Will imported python modules eventually be compiled by Mojo instead of relying on the python env?
I understand that currently imported python packages run on the CPython interpreter which will require a compiled Mojo program to run with the same python environment in which it was complied (same installed packages etc).
Will the need for this go away once Mojo is a true superset of Python. IOW, will the imported python module get complied just as if the Python code was written directly in the Mojo program?
6 Replies
Just being a syntactic superset of Python isn't nearly enough. Part of the reason to target Python is the huge ecosystem of libs that are not python, most importantly C, C++ and Fortran libs with good python wrappers. Just compiling all the Python code (if that's even possible) wouldn't really help with that. Interop is the only way.
Also note that "syntactic superset" doesn't neccessarily mean it will run all python code the same ;P
Thanks for the reply. I was sure Chris Lattner said in an interview that if you past pure python straight into Mojo, you should get around a 10X performance boost because of compilation. If that is the case, as long as the python package does not use other languages, then it should be able to compile it right?

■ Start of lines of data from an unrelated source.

Lemma runs_sync_all :
  runs_as (fun r tr => exists tr1 tr2, tr = tr1 ++ tr2 /\ (flush_labels (Ok tt) tr1 \/ flush_labels r tr1 /\ tr2 = []) /\
    Forall selecting tr2) (sync_all_usage default_limit_var reserve).
Proof.
  unfold sync_all_usage. apply (runs_as_try _ (fun _ _ => Forall selecting) _ _ _ runs_flush).
  - intros _. apply runs_try; [apply runs_lift|intros _].
    apply runs_bind; [apply runs_read|intros ds].
    apply runs_bind; [apply runs_for_each; intros; apply runs_in_sync|intros _]. apply runs_lift.
  - intros a b tr1 tr2 H1 H2. exists tr1, tr2. split_and!; [done|by left|done].
  - intros e tr H1. exists tr, []. rewrite app_nil_r. split_and!; [done|by right|done].
Qed.

Lemma runs_reload key_file :
  runs_as (fun r tr => exists tr1 tr2, tr = tr1 ++ tr2 /\ (flush_labels (Ok tt) tr1 /\ reload_labels r tr2 \/ flush_labels r tr1 /\ tr2 = []))
    (reload default_limit_var backup_ids_var key_file).
Proof.
  apply (runs_as_try _ (fun _ => reload_labels) _ _ _ runs_flush); [intros _; apply runs_initialize| |].
  - intros a b tr1 tr2 H1 H2. exists tr1, tr2. split; [done|]. by left.
  - intros e tr H1. exists tr, []. rewrite app_nil_r. split; [done|]. by right.
Qed.

(** The method ends, from this state, in a well-formed configuration, which a
    run of the sections [P] allows for its answer reaches. *)
Definition lands {A} (p : Pool) (w : W) (fl : list (list UsageBatch)) (m : ST (Pool * W) A) (P : A -> list label -> Prop) : Prop :=
  config_wf (inner (fst (exec m (p, w))), fl) /\
  exists tr, pool_steps default_limit_var reserve tr
    (inner p, fl) (inner (fst (exec m (p, w))), fl) /\ P (run m (p, w)) tr.

(** What one section does to the key it is for. *)
Definition section_effect (l : label) (k k' : InMemoryKey) : Prop :=
  match l with
  | LCall _ => used_today k' = Z.min u64_max (used_today k + 1) /\ pending_increments k' = Z.min u64_max (pending_increments k + 1)
      /\ calls_total k' = calls_total k
  | LSuccess _ => consecutive_failures k' = 0 /\ status k' = (if status_eqb (status k) Unhealthy then Healthy else status k)
  | LFailure _ => consecutive_failures k' = Z.min u32_max (consecutive_failures k + 1)
      /\ status k' = (if FAILURE_THRESHOLD <=? consecutive_failures k' then Unhealthy else status k)
  | _ => True
  end.

(** A request of key [d] touches that key alone. *)
Definition key_section (d : string) (l : label) {A} (p : Pool) (w : W) (m : ST (Pool * W) A) : Prop :=
  let i' := inner (fst (exec m (p, w))) in
  (forall k, find_key d (inner p) = Some k -> exists k', find_key d i' = Some k' /\ section_effect l k k') /\
  (forall e, e <> d -> find_key e i' = find_key e (inner p)).

Lemma inner_reported (f : KeyPoolInner -> option (KeyStatus * Z) * KeyPoolInner) d p (w : W) :
  inner (fst (exec (update ← on_inner f; report_status ((fun e : KeyStatus * Z => let '(st, n) := e in (d, st, n)) <$> update)) (p, w)))
  = snd (f (inner p)).
Proof.
  unfold exec, mbind, ST_bind, on_inner. destruct (f (inner p)) as [[[st n]|] i]; simpl; [|done].
  unfold mbind, ST_bind, lift. by destruct (repo_update_status d st n w).
Qed.

Lemma call_section d (p : Pool) (w : W) : key_section d (LCall d) p w (increment_usage reserve d).
Proof.
  unfold key_section, exec, increment_usage, modify_inner, on_inner, increment_usage_inner. cbn [fst snd inner]. split.
  - intros k Hk. rewrite find_key_clear, find_key_update, Hk by apply _. eexists. split; [reflexivity|].
    cbn [section_effect]. by rewrite increment_key_used, increment_key_pending, increment_key_total.
  - intros e He. by rewrite find_key_clear, find_key_update_ne by (done || apply _).
Qed.

Lemma success_section d (p : Pool) (w : W) : key_section d (LSuccess d) p w (record_success d).
Proof.
  unfold key_section, record_success. rewrite inner_reported. unfold record_success_inner, record_failure_inner. cbn [snd]. split.
  - intros k Hk. rewrite find_key_update, Hk by apply _. eexists. split; [reflexivity|].
    cbn [section_effect]. unfold success_key. by case_match.
  - intros e He. by rewrite find_key_update_ne by (done || apply _).
Qed.

Lemma failure_section d (p : Pool) (w : W) : key_section d (LFailure d) p w (record_failure d true).
Proof.
  unfold key_section, record_failure. cbn [negb]. rewrite inner_reported. unfold record_success_inner, record_failure_inner. cbn [snd]. split.
  - intros k Hk. rewrite find_key_clear, find_key_update, Hk by apply _. eexists. split; [reflexivity|].
    cbn [section_effect]. by rewrite failure_key_status, failure_key_count.
  - intros e He. by rewrite find_key_clear, find_key_update_ne by (done || apply _).
Qed.

(** C13. Every method of the pool, whatever the repository, the probe, the
    key file and the clock answer, is a run of its own critical sections and
    no others: a call, a success and a fault are one section each, which does
    what it says to that key and nothing to another; a flush drains and then
    commits or puts back what it drained, as it answers; a reload installs the
    keys once, with what each had pending, if it succeeds and not otherwise;
    a selection looks at the sticky key first and calls, flushes or
    reloads nothing.  With the invariant of the sections, no method can leave
    two keys with one developer id, a counter outside its machine type, or an
    unhealthy or missing key as the sticky key. *)
Theorem methods_refine_sections (p : Pool) (w : W) (fl : list (list UsageBatch))
    (key_file : option string) (d : string) :
  config_wf (inner p, fl) ->
  (lands p w fl (increment_usage reserve d) (fun _ tr => tr = [LCall d]) /\
   key_section d (LCall d) p w (increment_usage reserve d)) /\
  (lands p w fl (record_success d) (fun _ tr => tr = [LSuccess d]) /\
   key_section d (LSuccess d) p w (record_success d)) /\
  (lands p w fl (record_failure d true) (fun _ tr => tr = [LFailure d]) /\
   key_section d (LFailure d) p w (record_failure d true) /\
   exec (record_failure d false) (p, w) = (p, w)) /\
  lands p w fl flush_usage flush_labels /\
  lands p w fl (initialize default_limit_var backup_ids_var key_file) reload_labels /\
  lands p w fl (reload default_limit_var backup_ids_var key_file) (fun r tr => exists tr1 tr2, tr = tr1 ++ tr2 /\
    (flush_labels (Ok tt) tr1 /\ reload_labels r tr2 \/ flush_labels r tr1 /\ tr2 = [])) /\
  lands p w fl (active_key default_limit_var backup_ids_var reserve) (active_labels (initialized p)) /\
  lands p w fl (sync_usage default_limit_var reserve d) (fun _ => Forall (syncs d)) /\
  lands p w fl (sync_all_usage default_limit_var reserve) (fun r tr => exists tr1 tr2, tr = tr1 ++ tr2 /\
    (flush_labels (Ok tt) tr1 \/ flush_labels r tr1 /\ tr2 = []) /\ Forall selecting tr2).
Proof.
  intros Hwf.
  assert (forall A (m : ST (Pool * W) A) P, (exists tr, pool_steps default_limit_var reserve tr
    (inner p, fl) (inner (fst (exec m (p, w))), fl) /\ P (run m (p, w)) tr) -> lands p w fl m P) as Hok.
  { intros A m P (tr & Htr & HP). split; [by eapply steps_wf|eauto]. }
  split_and!; try (apply Hok);
    [by apply runs_increment|apply call_section|by apply runs_success|apply success_section
    |by apply (runs_failure d true)|apply failure_section|done|by apply runs_flush|by apply runs_initialize
    |by apply runs_reload|by apply runs_active_key|by apply runs_sync|by apply runs_sync_all].
Qed.
End refinement.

that being said...maybe there is no good way to detect if it is a pure python package though?
I would hope there isn't a dramatic difference though...could you give an example of this?
Mojo is a looooong way from the goal of syntactic superset though. For example classes, and keyword arguments aren't supported. I don't think I have any python code I've written in the last 10 years that can run unmodified in mojo :P
meta classes for example are quite fiddly.. and walking the mro is also special... looking at local variables
Yes, I do realize it is far from complete currently, but it definitely one of the primary goals!
I would guess it's more of an aspirational long goal. There are a lot of big wins that can be had by not being straight python that they should target first. But ease of porting is a big goal yea, much bigger and important than syntactic superset.
I feel like once it becomes open source, we will see a rise in developers who can't sit around and wait for compatibility. That's just my opinion.